A word-for-word restatement of every record is required.

● DATA TO USE:
※ ※ ※

(** [slice.iter().position(p)]. *)
Fixpoint position {A} (p : A → bool) (l : list A) : option nat :=
  match l with
  | [] => None
  | a :: l => if p a then Some O else S <$> position p l
  end.

(** [slice.strip_prefix(prefix)] on bytes. *)
Fixpoint strip_prefix (prefix s : bytes) : option bytes :=
  match prefix, s with
  | [], _ => Some s
  | p :: ps, b :: s => if b =? p then strip_prefix ps s else None
  | _ :: _, [] => None
  end.

(** [slice.starts_with(prefix)]. *)
Definition starts_with (prefix s : bytes) : bool :=
  match strip_prefix prefix s with Some _ => true | None => false end.

(** ** Automation *)

Create HintDb chan.
Create Rewrite HintDb chan.

(** Turns boolean comparisons of integers in the context into propositions. *)
Ltac bool_z :=
  repeat match goal with
  | H : (_ =? _) = true |- _ => apply Z.eqb_eq in H
  | H : (_ =? _) = false |- _ => apply Z.eqb_neq in H
  | H : (_ <? _) = true |- _ => apply Z.ltb_lt in H
  | H : (_ <? _) = false |- _ => apply Z.ltb_ge in H
  | H : (_ <=? _) = true |- _ => apply Z.leb_le in H
  | H : (_ <=? _) = false |- _ => apply Z.leb_gt in H
  | H : _ && _ = true |- _ => apply andb_true_iff in H as [? ?]
  | H : _ && _ = false |- _ => apply andb_false_iff in H as [?|?]
  | H : _ || _ = true |- _ => apply orb_true_iff in H as [?|?]
  | H : _ || _ = false |- _ => apply orb_false_iff in H as [? ?]
  | H : negb _ = true |- _ => apply negb_true_iff in H
  | H : negb _ = false |- _ => apply negb_false_iff in H
  end.

(** Substitutes the variable an equation of results determines, without
    reducing what it stands for. *)
Ltac inj_ok :=
  repeat match goal with
  | H : Ok ?x = Ok ?y |- _ =>
      is_var y; assert (y = x) by congruence; clear H; subst y
  | H : Err _ = Ok _ |- _ => discriminate H
  | H : Ok _ = Err _ |- _ => discriminate H
  end.

(** Splits every [match] and [if] of the goal and the context, and keeps
    what the tests say as hypotheses about integers. *)
Ltac split_cases := repeat (case_match; simplify_eq/=); bool_z.

(** A closed decidable proposition, by evaluating its decision. *)
Ltac by_decide := apply (bool_decide_unpack _); vm_compute; exact I.

(** ** Generic lemmas *)

Lemma beq_true (a b : bytes) : beq a b = true ↔ a = b.
Proof. unfold beq. apply bool_decide_eq_true. Qed.

Lemma beq_false (a b : bytes) : beq a b = false ↔ a ≠ b.
Proof. unfold beq. apply bool_decide_eq_false. Qed.

Lemma beq_refl (a : bytes) : beq a a = true.
Proof. by apply beq_true. Qed.

(** The tests of the code as decisions of the propositions they test. *)
Lemma eqb_decide a b : (a =? b) = bool_decide (a = b).
Proof. case_bool_decide; lia. Qed.

Lemma leb_decide a b : (a <=? b) = bool_decide (a ≤ b).
Proof. case_bool_decide; lia. Qed.

Lemma ltb_decide a b : (a <? b) = bool_decide (a < b).
Proof. case_bool_decide; lia. Qed.

Lemma zlen_nil {A} : zlen (@nil A) = 0.
Proof. done. Qed.

Lemma zlen_cons {A} (a : A) l : zlen (a :: l) = zlen l + 1.
Proof. unfold zlen. simpl. lia. Qed.

Lemma zlen_app {A} (l k : list A) : zlen (l ++ k) = zlen l + zlen k.
Proof. unfold zlen. rewrite length_app. lia. Qed.

Lemma zlen_nonneg {A} (l : list A) : 0 ≤ zlen l.
Proof. unfold zlen. lia. Qed.

#[export] Hint Rewrite @zlen_nil @zlen_cons @zlen_app : chan.
#[export] Hint Resolve zlen_nonneg : chan.

Lemma position_None {A} (p : A → bool) l :
  position p l = None ↔ Forall (λ a, p a = false) l.
Proof.
  induction l as [|a l IH]; simpl; [done|].
  rewrite Forall_cons. destruct (p a) eqn:Hp; simpl.
  - naive_solver.
  - destruct (position p l); naive_solver.
Qed.

Lemma position_Some {A} (p : A → bool) l n :
  position p l = Some n →
  ∃ a, l = take n l ++ a :: drop (S n) l ∧ p a = true
       ∧ Forall (λ b, p b = false) (take n l) ∧ length (take n l) = n.
Proof.
  revert n. induction l as [|a l IH]; intros n; simpl; [done|].
  destruct (p a) eqn:Hp.
  - intros [= <-]. exists a. simpl. rewrite drop_0. auto.
  - destruct (position p l) as [m|]; [|done]. simpl. intros [= <-].
    destruct (IH m eq_refl) as (b & Hl & Hb & Hall & Hlen).
    exists b. simpl. split_and!; [by f_equal|done|by constructor|by rewrite Hlen].
Qed.

Lemma position_app_r {A} (p : A → bool) l a k :
  Forall (λ b, p b = false) l → p a = true →
  position p (l ++ a :: k) = Some (length l).
Proof.
  induction 1 as [|b l Hb Hl IH]; simpl; intros Ha.
  - by rewrite Ha.
  - by rewrite Hb, IH.
Qed.

Lemma strip_prefix_Some p s r : strip_prefix p s = Some r ↔ s = p ++ r.
Proof.
  revert s. induction p as [|x p IH]; intros s; simpl.
  - split; [by intros [= ->]|by intros ->].
  - destruct s as [|y s]; [done|]. destruct (Z.eqb_spec y x) as [->|Hne].
    + rewrite IH. split; [by intros ->|by intros [= ->]].
    + split; [done|]. by intros [= -> ->].
Qed.

Lemma strip_prefix_app p r : strip_prefix p (p ++ r) = Some r.
Proof. by apply strip_prefix_Some. Qed.

Lemma starts_with_spec p s : starts_with p s = true ↔ ∃ r, s = p ++ r.
Proof.
  unfold starts_with. destruct (strip_prefix p s) as [r|] eqn:H.
  - apply strip_prefix_Some in H. naive_solver.
  - split; [done|]. intros [r ->]. by rewrite strip_prefix_app in H.
Qed.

※ ※ ※

● ANSWER SPACE:
(** [slice.iter().position(p)]. *)
Fixpoint position {A} (p : A → bool) (l : list A) : option nat :=
  match l with
  | [] => None
  | a :: l => if p a then Some O else S <$> position p l
  end.

(** [slice.strip_prefix(prefix)] on bytes. *)
Fixpoint strip_prefix (prefix s : bytes) : option bytes :=
  match prefix, s with
  | [], _ => Some s
  | p :: ps, b :: s => if b =? p then strip_prefix ps s else None
  | _ :: _, [] => None
  end.

(** [slice.starts_with(prefix)]. *)
Definition starts_with (prefix s : bytes) : bool :=
  match strip_prefix prefix s with Some _ => true | None => false end.

(** ** Automation *)

Create HintDb chan.
Create Rewrite HintDb chan.

(** Turns boolean comparisons of integers in the context into propositions. *)
Ltac bool_z :=
  repeat match goal with
  | H : (_ =? _) = true |- _ => apply Z.eqb_eq in H
  | H : (_ =? _) = false |- _ => apply Z.eqb_neq in H
  | H : (_ <? _) = true |- _ => apply Z.ltb_lt in H
  | H : (_ <? _) = false |- _ => apply Z.ltb_ge in H
  | H : (_ <=? _) = true |- _ => apply Z.leb_le in H
  | H : (_ <=? _) = false |- _ => apply Z.leb_gt in H
  | H : _ && _ = true |- _ => apply andb_true_iff in H as [? ?]
  | H : _ && _ = false |- _ => apply andb_false_iff in H as [?|?]
  | H : _ || _ = true |- _ => apply orb_true_iff in H as [?|?]
  | H : _ || _ = false |- _ => apply orb_false_iff in H as [? ?]
  | H : negb _ = true |- _ => apply negb_true_iff in H
  | H : negb _ = false |- _ => apply negb_false_iff in H
  end.

(** Substitutes the variable an equation of results determines, without
    reducing what it stands for. *)
Ltac inj_ok :=
  repeat match goal with
  | H : Ok ?x = Ok ?y |- _ =>
      is_var y; assert (y = x) by congruence; clear H; subst y
  | H : Err _ = Ok _ |- _ => discriminate H
  | H : Ok _ = Err _ |- _ => discriminate H
  end.

(** Splits every [match] and [if] of the goal and the context, and keeps
    what the tests say as hypotheses about integers. *)
Ltac split_cases := repeat (case_match; simplify_eq/=); bool_z.

(** A closed decidable proposition, by evaluating its decision. *)
Ltac by_decide := apply (bool_decide_unpack _); vm_compute; exact I.

(** ** Generic lemmas *)

Lemma beq_true (a b : bytes) : beq a b = true ↔ a = b.
Proof. unfold beq. apply bool_decide_eq_true. Qed.

Lemma beq_false (a b : bytes) : beq a b = false ↔ a ≠ b.
Proof. unfold beq. apply bool_decide_eq_false. Qed.

Lemma beq_refl (a : bytes) : beq a a = true.
Proof. by apply beq_true. Qed.

(** The tests of the code as decisions of the propositions they test. *)
Lemma eqb_decide a b : (a =? b) = bool_decide (a = b).
Proof. case_bool_decide; lia. Qed.

Lemma leb_decide a b : (a <=? b) = bool_decide (a ≤ b).
Proof. case_bool_decide; lia. Qed.

Lemma ltb_decide a b : (a <? b) = bool_decide (a < b).
Proof. case_bool_decide; lia. Qed.

Lemma zlen_nil {A} : zlen (@nil A) = 0.
Proof. done. Qed.

Lemma zlen_cons {A} (a : A) l : zlen (a :: l) = zlen l + 1.
Proof. unfold zlen. simpl. lia. Qed.

Lemma zlen_app {A} (l k : list A) : zlen (l ++ k) = zlen l + zlen k.
Proof. unfold zlen. rewrite length_app. lia. Qed.

Lemma zlen_nonneg {A} (l : list A) : 0 ≤ zlen l.
Proof. unfold zlen. lia. Qed.

#[export] Hint Rewrite @zlen_nil @zlen_cons @zlen_app : chan.
#[export] Hint Resolve zlen_nonneg : chan.

Lemma position_None {A} (p : A → bool) l :
  position p l = None ↔ Forall (λ a, p a = false) l.
Proof.
  induction l as [|a l IH]; simpl; [done|].
  rewrite Forall_cons. destruct (p a) eqn:Hp; simpl.
  - naive_solver.
  - destruct (position p l); naive_solver.
Qed.

Lemma position_Some {A} (p : A → bool) l n :
  position p l = Some n →
  ∃ a, l = take n l ++ a :: drop (S n) l ∧ p a = true
       ∧ Forall (λ b, p b = false) (take n l) ∧ length (take n l) = n.
Proof.
  revert n. induction l as [|a l IH]; intros n; simpl; [done|].
  destruct (p a) eqn:Hp.
  - intros [= <-]. exists a. simpl. rewrite drop_0. auto.
  - destruct (position p l) as [m|]; [|done]. simpl. intros [= <-].
    destruct (IH m eq_refl) as (b & Hl & Hb & Hall & Hlen).
    exists b. simpl. split_and!; [by f_equal|done|by constructor|by rewrite Hlen].
Qed.

Lemma position_app_r {A} (p : A → bool) l a k :
  Forall (λ b, p b = false) l → p a = true →
  position p (l ++ a :: k) = Some (length l).
Proof.
  induction 1 as [|b l Hb Hl IH]; simpl; intros Ha.
  - by rewrite Ha.
  - by rewrite Hb, IH.
Qed.

Lemma strip_prefix_Some p s r : strip_prefix p s = Some r ↔ s = p ++ r.
Proof.
  revert s. induction p as [|x p IH]; intros s; simpl.
  - split; [by intros [= ->]|by intros ->].
  - destruct s as [|y s]; [done|]. destruct (Z.eqb_spec y x) as [->|Hne].
    + rewrite IH. split; [by intros ->|by intros [= ->]].
    + split; [done|]. by intros [= -> ->].
Qed.

Lemma strip_prefix_app p r : strip_prefix p (p ++ r) = Some r.
Proof. by apply strip_prefix_Some. Qed.

Lemma starts_with_spec p s : starts_with p s = true ↔ ∃ r, s = p ++ r.
Proof.
  unfold starts_with. destruct (strip_prefix p s) as [r|] eqn:H.
  - apply strip_prefix_Some in H. naive_solver.
  - split; [done|]. intros [r ->]. by rewrite strip_prefix_app in H.
Qed.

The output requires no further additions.